→ Assigned task
Your answer should consist only of the lines below from the one with "key (country, then" through the one with "Permutation (g_response_ids g)", copied exactly.

[Stored items]
------------------------------
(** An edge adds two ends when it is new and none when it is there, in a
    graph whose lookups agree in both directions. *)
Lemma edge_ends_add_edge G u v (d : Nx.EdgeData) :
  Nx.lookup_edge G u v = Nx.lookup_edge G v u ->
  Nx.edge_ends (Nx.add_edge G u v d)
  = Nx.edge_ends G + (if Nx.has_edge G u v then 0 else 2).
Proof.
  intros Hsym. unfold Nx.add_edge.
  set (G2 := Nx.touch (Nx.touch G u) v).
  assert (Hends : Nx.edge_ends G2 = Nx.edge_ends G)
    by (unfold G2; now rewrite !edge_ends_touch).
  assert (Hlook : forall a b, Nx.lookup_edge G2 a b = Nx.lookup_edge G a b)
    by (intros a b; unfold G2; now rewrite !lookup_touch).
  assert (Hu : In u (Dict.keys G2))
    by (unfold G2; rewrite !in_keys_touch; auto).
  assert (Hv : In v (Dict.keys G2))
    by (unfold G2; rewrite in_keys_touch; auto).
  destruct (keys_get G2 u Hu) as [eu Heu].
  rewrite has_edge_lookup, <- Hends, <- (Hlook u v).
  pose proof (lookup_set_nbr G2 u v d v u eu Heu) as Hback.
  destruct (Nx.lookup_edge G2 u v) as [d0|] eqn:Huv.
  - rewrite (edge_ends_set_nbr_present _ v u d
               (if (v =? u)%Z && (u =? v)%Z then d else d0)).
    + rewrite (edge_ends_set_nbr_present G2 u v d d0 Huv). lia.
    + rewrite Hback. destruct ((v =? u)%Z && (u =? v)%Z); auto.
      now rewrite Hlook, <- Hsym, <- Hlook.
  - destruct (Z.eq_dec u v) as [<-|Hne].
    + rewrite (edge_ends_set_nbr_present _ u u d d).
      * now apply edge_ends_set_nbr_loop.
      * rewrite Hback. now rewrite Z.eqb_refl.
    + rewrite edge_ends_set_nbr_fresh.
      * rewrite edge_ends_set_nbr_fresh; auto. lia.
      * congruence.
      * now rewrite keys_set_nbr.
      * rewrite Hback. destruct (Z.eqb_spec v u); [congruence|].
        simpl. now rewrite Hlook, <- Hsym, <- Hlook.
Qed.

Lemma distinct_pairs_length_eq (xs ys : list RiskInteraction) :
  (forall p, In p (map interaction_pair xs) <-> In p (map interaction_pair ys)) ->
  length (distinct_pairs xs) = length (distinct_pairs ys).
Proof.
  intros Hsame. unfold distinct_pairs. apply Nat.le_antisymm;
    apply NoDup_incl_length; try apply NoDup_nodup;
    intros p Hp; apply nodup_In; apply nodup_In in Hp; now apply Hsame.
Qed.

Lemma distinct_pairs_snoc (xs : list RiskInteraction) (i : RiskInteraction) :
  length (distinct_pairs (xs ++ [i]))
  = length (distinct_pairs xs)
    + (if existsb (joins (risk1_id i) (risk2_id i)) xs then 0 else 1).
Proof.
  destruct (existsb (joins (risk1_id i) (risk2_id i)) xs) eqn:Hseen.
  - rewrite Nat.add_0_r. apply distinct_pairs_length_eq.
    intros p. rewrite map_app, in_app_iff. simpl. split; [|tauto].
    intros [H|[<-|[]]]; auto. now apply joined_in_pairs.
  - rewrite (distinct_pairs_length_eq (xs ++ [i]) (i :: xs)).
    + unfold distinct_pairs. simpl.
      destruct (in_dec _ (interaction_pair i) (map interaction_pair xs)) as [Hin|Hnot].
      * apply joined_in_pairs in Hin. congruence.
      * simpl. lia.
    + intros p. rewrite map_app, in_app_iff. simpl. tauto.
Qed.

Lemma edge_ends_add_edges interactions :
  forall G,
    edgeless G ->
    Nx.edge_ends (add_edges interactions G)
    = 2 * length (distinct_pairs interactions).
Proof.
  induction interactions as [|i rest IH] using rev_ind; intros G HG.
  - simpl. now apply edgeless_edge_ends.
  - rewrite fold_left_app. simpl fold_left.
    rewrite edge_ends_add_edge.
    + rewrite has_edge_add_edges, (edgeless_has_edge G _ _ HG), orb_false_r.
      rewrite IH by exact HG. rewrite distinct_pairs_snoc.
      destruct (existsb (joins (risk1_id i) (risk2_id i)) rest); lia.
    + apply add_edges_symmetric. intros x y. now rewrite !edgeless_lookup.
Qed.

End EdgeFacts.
------------------------------
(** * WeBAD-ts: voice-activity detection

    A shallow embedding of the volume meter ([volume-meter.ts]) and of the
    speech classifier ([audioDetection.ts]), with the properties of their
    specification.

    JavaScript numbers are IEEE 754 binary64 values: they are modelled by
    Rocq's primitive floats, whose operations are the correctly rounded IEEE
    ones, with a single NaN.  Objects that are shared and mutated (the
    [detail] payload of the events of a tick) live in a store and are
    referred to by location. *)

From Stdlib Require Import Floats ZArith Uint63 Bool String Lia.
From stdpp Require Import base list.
------------------------------
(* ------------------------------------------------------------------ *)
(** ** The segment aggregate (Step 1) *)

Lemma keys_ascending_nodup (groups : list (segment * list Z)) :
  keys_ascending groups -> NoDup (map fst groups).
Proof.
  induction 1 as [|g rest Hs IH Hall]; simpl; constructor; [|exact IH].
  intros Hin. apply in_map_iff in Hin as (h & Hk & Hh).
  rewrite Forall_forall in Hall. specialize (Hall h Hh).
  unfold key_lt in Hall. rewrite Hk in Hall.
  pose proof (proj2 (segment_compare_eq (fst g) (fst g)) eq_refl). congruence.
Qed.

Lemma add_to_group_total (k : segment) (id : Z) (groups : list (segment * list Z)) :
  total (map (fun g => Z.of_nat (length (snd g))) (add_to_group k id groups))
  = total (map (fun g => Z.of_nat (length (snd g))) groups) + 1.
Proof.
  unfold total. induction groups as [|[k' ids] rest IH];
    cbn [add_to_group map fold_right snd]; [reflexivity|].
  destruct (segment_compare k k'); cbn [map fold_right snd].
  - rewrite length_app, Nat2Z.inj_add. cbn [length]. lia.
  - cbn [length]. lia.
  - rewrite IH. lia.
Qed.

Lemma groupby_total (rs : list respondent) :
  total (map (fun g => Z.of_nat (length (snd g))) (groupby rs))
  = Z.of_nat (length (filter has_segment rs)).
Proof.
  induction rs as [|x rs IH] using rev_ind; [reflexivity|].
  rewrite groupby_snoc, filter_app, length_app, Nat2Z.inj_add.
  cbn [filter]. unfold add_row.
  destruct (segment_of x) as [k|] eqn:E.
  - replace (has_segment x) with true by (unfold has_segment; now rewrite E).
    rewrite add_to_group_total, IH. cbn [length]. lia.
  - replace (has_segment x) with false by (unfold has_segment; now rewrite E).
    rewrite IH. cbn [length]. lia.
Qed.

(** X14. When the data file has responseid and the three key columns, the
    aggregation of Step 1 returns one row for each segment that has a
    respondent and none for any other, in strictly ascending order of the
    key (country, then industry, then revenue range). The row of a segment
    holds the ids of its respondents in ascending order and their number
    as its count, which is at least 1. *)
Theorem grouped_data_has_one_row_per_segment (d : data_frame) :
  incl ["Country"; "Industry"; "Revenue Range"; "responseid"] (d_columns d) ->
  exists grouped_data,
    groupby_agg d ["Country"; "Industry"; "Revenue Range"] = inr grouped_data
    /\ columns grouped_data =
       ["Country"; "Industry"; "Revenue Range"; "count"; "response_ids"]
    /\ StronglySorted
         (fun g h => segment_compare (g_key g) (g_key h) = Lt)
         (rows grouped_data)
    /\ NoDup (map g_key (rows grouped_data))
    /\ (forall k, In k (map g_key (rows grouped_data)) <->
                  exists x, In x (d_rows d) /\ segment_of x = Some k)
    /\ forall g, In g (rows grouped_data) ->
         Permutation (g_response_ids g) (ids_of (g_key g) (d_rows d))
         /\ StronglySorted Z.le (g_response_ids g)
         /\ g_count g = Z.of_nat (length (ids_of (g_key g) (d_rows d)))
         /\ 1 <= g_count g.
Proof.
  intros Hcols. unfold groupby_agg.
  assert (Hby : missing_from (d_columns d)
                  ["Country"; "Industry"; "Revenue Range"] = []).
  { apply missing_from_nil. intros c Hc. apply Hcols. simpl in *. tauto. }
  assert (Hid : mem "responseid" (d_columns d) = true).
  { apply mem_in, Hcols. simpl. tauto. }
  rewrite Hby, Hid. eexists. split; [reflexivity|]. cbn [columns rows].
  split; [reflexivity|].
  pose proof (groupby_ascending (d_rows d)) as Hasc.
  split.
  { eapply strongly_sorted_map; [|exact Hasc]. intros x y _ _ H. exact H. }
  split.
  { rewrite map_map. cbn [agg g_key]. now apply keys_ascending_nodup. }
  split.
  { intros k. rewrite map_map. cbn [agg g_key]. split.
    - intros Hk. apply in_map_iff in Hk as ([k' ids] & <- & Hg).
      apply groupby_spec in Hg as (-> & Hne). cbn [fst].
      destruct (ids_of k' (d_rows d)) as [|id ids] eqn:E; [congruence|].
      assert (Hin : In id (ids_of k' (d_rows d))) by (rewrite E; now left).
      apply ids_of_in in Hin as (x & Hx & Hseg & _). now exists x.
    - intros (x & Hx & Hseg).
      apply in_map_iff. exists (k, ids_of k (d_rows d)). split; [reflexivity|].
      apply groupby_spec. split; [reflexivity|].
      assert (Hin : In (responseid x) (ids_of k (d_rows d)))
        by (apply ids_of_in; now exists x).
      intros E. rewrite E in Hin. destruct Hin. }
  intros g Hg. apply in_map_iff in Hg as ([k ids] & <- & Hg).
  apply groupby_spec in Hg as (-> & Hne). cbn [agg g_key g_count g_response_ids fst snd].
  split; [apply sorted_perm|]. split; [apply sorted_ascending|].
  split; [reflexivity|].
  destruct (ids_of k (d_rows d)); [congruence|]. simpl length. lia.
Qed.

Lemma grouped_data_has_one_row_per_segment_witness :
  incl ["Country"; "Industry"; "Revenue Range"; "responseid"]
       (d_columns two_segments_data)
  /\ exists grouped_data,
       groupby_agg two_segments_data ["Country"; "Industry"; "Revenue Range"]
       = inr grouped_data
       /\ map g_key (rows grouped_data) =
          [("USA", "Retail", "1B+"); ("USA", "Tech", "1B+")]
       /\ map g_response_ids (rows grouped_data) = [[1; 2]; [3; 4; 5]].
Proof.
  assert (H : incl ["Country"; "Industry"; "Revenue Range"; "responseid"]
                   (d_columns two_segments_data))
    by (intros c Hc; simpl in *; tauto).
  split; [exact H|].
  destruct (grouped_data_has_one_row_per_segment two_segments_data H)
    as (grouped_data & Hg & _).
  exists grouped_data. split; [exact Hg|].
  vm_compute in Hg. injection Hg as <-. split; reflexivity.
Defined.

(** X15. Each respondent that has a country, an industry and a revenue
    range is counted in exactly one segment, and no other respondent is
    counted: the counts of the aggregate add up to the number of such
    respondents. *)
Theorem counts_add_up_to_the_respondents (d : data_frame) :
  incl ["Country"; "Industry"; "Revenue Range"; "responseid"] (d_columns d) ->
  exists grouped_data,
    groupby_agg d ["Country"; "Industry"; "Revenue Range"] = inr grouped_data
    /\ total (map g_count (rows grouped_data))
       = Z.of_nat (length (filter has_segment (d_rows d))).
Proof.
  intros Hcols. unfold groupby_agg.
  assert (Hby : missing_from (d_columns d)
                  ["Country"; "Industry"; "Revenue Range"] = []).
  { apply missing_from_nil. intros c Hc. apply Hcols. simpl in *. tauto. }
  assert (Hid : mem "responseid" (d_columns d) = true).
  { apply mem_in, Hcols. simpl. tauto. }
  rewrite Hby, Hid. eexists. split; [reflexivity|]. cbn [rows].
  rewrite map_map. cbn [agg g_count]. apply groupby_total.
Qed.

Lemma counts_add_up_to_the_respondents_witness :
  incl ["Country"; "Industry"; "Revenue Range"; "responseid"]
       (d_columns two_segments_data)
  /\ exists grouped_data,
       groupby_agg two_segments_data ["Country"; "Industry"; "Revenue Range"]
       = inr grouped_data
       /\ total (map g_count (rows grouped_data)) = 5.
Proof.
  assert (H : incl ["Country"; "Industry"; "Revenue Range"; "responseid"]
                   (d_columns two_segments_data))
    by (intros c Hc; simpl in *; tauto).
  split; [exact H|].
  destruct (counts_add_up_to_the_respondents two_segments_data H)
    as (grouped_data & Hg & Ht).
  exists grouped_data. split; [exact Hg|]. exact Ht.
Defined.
------------------------------
→ Exercise response
    key (country, then industry, then revenue range). The row of a segment
    holds the ids of its respondents in ascending order and their number
    as its count, which is at least 1. *)
Theorem grouped_data_has_one_row_per_segment (d : data_frame) :
  incl ["Country"; "Industry"; "Revenue Range"; "responseid"] (d_columns d) ->
  exists grouped_data,
    groupby_agg d ["Country"; "Industry"; "Revenue Range"] = inr grouped_data
    /\ columns grouped_data =
       ["Country"; "Industry"; "Revenue Range"; "count"; "response_ids"]
    /\ StronglySorted
         (fun g h => segment_compare (g_key g) (g_key h) = Lt)
         (rows grouped_data)
    /\ NoDup (map g_key (rows grouped_data))
    /\ (forall k, In k (map g_key (rows grouped_data)) <->
                  exists x, In x (d_rows d) /\ segment_of x = Some k)
    /\ forall g, In g (rows grouped_data) ->
         Permutation (g_response_ids g) (ids_of (g_key g) (d_rows d))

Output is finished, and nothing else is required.